# REQUIRED ACTION:
Beneath this task is a listing; retype all of it exactly.

# INPUT:
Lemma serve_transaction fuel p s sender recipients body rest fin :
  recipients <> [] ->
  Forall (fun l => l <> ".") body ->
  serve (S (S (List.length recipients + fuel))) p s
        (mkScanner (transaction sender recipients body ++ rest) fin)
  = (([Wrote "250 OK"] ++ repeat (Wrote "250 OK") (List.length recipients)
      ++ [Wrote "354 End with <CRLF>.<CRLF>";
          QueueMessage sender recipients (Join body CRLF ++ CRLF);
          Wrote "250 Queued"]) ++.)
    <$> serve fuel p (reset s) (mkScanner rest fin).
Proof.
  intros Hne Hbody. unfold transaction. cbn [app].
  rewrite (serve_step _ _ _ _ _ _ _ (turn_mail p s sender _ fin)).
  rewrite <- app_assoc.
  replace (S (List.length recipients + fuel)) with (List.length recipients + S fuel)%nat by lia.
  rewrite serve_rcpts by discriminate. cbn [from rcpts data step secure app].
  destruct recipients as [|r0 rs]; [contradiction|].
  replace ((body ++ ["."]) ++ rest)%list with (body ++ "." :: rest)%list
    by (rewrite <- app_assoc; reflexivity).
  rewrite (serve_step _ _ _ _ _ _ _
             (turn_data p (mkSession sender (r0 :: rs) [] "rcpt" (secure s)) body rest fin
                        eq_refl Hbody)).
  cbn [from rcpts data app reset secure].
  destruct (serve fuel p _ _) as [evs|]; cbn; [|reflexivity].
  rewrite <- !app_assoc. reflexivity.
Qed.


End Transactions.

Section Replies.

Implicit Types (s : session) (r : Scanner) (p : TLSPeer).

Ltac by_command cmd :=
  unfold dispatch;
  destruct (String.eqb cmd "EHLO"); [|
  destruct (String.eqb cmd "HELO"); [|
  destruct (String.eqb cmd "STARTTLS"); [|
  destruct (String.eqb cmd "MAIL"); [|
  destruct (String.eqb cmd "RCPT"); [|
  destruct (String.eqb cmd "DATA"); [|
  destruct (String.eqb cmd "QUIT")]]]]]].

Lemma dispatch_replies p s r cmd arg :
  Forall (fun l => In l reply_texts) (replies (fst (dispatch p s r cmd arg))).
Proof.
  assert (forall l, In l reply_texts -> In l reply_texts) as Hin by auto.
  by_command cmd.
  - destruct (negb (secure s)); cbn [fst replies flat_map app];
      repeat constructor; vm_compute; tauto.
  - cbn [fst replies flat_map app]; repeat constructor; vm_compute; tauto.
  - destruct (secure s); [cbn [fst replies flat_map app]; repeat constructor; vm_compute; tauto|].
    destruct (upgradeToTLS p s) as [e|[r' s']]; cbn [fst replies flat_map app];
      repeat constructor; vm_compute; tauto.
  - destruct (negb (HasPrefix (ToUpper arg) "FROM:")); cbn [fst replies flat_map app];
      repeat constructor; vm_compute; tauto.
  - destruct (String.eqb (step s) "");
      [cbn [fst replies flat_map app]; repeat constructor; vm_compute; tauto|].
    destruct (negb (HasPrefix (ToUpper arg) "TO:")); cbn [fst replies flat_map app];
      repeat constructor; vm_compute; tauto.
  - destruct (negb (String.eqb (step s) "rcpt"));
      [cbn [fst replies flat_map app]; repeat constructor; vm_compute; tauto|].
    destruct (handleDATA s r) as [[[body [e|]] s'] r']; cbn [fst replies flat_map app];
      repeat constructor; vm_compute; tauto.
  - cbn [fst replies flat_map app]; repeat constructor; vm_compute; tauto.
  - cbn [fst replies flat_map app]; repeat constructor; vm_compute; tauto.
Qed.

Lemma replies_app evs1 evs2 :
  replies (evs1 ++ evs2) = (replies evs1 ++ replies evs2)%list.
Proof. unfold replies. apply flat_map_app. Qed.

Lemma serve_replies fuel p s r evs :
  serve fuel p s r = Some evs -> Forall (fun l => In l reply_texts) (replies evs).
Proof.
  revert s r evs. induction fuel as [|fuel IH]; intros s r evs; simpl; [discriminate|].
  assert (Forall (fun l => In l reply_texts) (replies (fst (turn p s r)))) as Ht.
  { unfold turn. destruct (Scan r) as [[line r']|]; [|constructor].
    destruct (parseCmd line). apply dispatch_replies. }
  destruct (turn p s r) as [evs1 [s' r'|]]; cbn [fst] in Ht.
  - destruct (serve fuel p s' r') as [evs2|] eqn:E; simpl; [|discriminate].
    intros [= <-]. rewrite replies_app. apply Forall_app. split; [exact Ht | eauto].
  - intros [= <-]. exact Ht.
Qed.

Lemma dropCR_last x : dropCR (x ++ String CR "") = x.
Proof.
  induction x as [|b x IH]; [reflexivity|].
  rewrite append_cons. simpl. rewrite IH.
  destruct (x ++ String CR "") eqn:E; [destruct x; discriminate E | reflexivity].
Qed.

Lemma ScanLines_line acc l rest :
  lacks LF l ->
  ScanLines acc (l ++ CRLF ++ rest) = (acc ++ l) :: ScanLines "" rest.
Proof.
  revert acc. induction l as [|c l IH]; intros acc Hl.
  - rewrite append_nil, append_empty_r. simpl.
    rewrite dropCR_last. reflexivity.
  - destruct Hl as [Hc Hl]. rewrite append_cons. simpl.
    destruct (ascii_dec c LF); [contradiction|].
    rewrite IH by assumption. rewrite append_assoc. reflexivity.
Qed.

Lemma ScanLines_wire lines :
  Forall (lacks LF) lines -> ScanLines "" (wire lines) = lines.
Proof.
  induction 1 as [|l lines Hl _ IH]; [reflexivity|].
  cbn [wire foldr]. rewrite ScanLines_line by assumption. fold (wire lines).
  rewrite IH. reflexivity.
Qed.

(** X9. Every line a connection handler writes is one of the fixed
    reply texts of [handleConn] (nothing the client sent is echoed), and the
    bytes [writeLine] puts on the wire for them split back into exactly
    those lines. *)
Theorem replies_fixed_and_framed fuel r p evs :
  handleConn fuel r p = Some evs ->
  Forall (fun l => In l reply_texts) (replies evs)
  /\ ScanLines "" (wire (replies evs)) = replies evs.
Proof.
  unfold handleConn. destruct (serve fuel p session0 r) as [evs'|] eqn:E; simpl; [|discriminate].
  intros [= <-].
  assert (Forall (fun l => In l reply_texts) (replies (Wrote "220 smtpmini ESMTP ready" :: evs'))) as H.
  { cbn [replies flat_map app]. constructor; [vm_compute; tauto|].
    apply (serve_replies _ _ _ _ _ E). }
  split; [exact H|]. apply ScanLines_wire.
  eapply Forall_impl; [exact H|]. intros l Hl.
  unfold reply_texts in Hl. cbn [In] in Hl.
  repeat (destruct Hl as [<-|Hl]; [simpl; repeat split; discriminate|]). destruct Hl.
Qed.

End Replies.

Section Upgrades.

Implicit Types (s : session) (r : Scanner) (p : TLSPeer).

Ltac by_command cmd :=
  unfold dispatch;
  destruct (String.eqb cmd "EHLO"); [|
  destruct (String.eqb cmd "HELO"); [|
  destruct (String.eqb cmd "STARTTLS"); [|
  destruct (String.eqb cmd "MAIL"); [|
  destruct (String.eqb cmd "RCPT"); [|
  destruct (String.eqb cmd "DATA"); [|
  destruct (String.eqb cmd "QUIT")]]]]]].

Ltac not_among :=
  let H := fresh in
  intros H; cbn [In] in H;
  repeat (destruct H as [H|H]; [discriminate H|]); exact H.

# SOLVED PROBLEM:
Lemma serve_transaction fuel p s sender recipients body rest fin :
  recipients <> [] ->
  Forall (fun l => l <> ".") body ->
  serve (S (S (List.length recipients + fuel))) p s
        (mkScanner (transaction sender recipients body ++ rest) fin)
  = (([Wrote "250 OK"] ++ repeat (Wrote "250 OK") (List.length recipients)
      ++ [Wrote "354 End with <CRLF>.<CRLF>";
          QueueMessage sender recipients (Join body CRLF ++ CRLF);
          Wrote "250 Queued"]) ++.)
    <$> serve fuel p (reset s) (mkScanner rest fin).
Proof.
  intros Hne Hbody. unfold transaction. cbn [app].
  rewrite (serve_step _ _ _ _ _ _ _ (turn_mail p s sender _ fin)).
  rewrite <- app_assoc.
  replace (S (List.length recipients + fuel)) with (List.length recipients + S fuel)%nat by lia.
  rewrite serve_rcpts by discriminate. cbn [from rcpts data step secure app].
  destruct recipients as [|r0 rs]; [contradiction|].
  replace ((body ++ ["."]) ++ rest)%list with (body ++ "." :: rest)%list
    by (rewrite <- app_assoc; reflexivity).
  rewrite (serve_step _ _ _ _ _ _ _
             (turn_data p (mkSession sender (r0 :: rs) [] "rcpt" (secure s)) body rest fin
                        eq_refl Hbody)).
  cbn [from rcpts data app reset secure].
  destruct (serve fuel p _ _) as [evs|]; cbn; [|reflexivity].
  rewrite <- !app_assoc. reflexivity.
Qed.


End Transactions.

Section Replies.

Implicit Types (s : session) (r : Scanner) (p : TLSPeer).

Ltac by_command cmd :=
  unfold dispatch;
  destruct (String.eqb cmd "EHLO"); [|
  destruct (String.eqb cmd "HELO"); [|
  destruct (String.eqb cmd "STARTTLS"); [|
  destruct (String.eqb cmd "MAIL"); [|
  destruct (String.eqb cmd "RCPT"); [|
  destruct (String.eqb cmd "DATA"); [|
  destruct (String.eqb cmd "QUIT")]]]]]].

Lemma dispatch_replies p s r cmd arg :
  Forall (fun l => In l reply_texts) (replies (fst (dispatch p s r cmd arg))).
Proof.
  assert (forall l, In l reply_texts -> In l reply_texts) as Hin by auto.
  by_command cmd.
  - destruct (negb (secure s)); cbn [fst replies flat_map app];
      repeat constructor; vm_compute; tauto.
  - cbn [fst replies flat_map app]; repeat constructor; vm_compute; tauto.
  - destruct (secure s); [cbn [fst replies flat_map app]; repeat constructor; vm_compute; tauto|].
    destruct (upgradeToTLS p s) as [e|[r' s']]; cbn [fst replies flat_map app];
      repeat constructor; vm_compute; tauto.
  - destruct (negb (HasPrefix (ToUpper arg) "FROM:")); cbn [fst replies flat_map app];
      repeat constructor; vm_compute; tauto.
  - destruct (String.eqb (step s) "");
      [cbn [fst replies flat_map app]; repeat constructor; vm_compute; tauto|].
    destruct (negb (HasPrefix (ToUpper arg) "TO:")); cbn [fst replies flat_map app];
      repeat constructor; vm_compute; tauto.
  - destruct (negb (String.eqb (step s) "rcpt"));
      [cbn [fst replies flat_map app]; repeat constructor; vm_compute; tauto|].
    destruct (handleDATA s r) as [[[body [e|]] s'] r']; cbn [fst replies flat_map app];
      repeat constructor; vm_compute; tauto.
  - cbn [fst replies flat_map app]; repeat constructor; vm_compute; tauto.
  - cbn [fst replies flat_map app]; repeat constructor; vm_compute; tauto.
Qed.

Lemma replies_app evs1 evs2 :
  replies (evs1 ++ evs2) = (replies evs1 ++ replies evs2)%list.
Proof. unfold replies. apply flat_map_app. Qed.

Lemma serve_replies fuel p s r evs :
  serve fuel p s r = Some evs -> Forall (fun l => In l reply_texts) (replies evs).
Proof.
  revert s r evs. induction fuel as [|fuel IH]; intros s r evs; simpl; [discriminate|].
  assert (Forall (fun l => In l reply_texts) (replies (fst (turn p s r)))) as Ht.
  { unfold turn. destruct (Scan r) as [[line r']|]; [|constructor].
    destruct (parseCmd line). apply dispatch_replies. }
  destruct (turn p s r) as [evs1 [s' r'|]]; cbn [fst] in Ht.
  - destruct (serve fuel p s' r') as [evs2|] eqn:E; simpl; [|discriminate].
    intros [= <-]. rewrite replies_app. apply Forall_app. split; [exact Ht | eauto].
  - intros [= <-]. exact Ht.
Qed.

Lemma dropCR_last x : dropCR (x ++ String CR "") = x.
Proof.
  induction x as [|b x IH]; [reflexivity|].
  rewrite append_cons. simpl. rewrite IH.
  destruct (x ++ String CR "") eqn:E; [destruct x; discriminate E | reflexivity].
Qed.

Lemma ScanLines_line acc l rest :
  lacks LF l ->
  ScanLines acc (l ++ CRLF ++ rest) = (acc ++ l) :: ScanLines "" rest.
Proof.
  revert acc. induction l as [|c l IH]; intros acc Hl.
  - rewrite append_nil, append_empty_r. simpl.
    rewrite dropCR_last. reflexivity.
  - destruct Hl as [Hc Hl]. rewrite append_cons. simpl.
    destruct (ascii_dec c LF); [contradiction|].
    rewrite IH by assumption. rewrite append_assoc. reflexivity.
Qed.

Lemma ScanLines_wire lines :
  Forall (lacks LF) lines -> ScanLines "" (wire lines) = lines.
Proof.
  induction 1 as [|l lines Hl _ IH]; [reflexivity|].
  cbn [wire foldr]. rewrite ScanLines_line by assumption. fold (wire lines).
  rewrite IH. reflexivity.
Qed.

(** X9. Every line a connection handler writes is one of the fixed
    reply texts of [handleConn] (nothing the client sent is echoed), and the
    bytes [writeLine] puts on the wire for them split back into exactly
    those lines. *)
Theorem replies_fixed_and_framed fuel r p evs :
  handleConn fuel r p = Some evs ->
  Forall (fun l => In l reply_texts) (replies evs)
  /\ ScanLines "" (wire (replies evs)) = replies evs.
Proof.
  unfold handleConn. destruct (serve fuel p session0 r) as [evs'|] eqn:E; simpl; [|discriminate].
  intros [= <-].
  assert (Forall (fun l => In l reply_texts) (replies (Wrote "220 smtpmini ESMTP ready" :: evs'))) as H.
  { cbn [replies flat_map app]. constructor; [vm_compute; tauto|].
    apply (serve_replies _ _ _ _ _ E). }
  split; [exact H|]. apply ScanLines_wire.
  eapply Forall_impl; [exact H|]. intros l Hl.
  unfold reply_texts in Hl. cbn [In] in Hl.
  repeat (destruct Hl as [<-|Hl]; [simpl; repeat split; discriminate|]). destruct Hl.
Qed.

End Replies.

Section Upgrades.

Implicit Types (s : session) (r : Scanner) (p : TLSPeer).

Ltac by_command cmd :=
  unfold dispatch;
  destruct (String.eqb cmd "EHLO"); [|
  destruct (String.eqb cmd "HELO"); [|
  destruct (String.eqb cmd "STARTTLS"); [|
  destruct (String.eqb cmd "MAIL"); [|
  destruct (String.eqb cmd "RCPT"); [|
  destruct (String.eqb cmd "DATA"); [|
  destruct (String.eqb cmd "QUIT")]]]]]].

Ltac not_among :=
  let H := fresh in
  intros H; cbn [In] in H;
  repeat (destruct H as [H|H]; [discriminate H|]); exact H.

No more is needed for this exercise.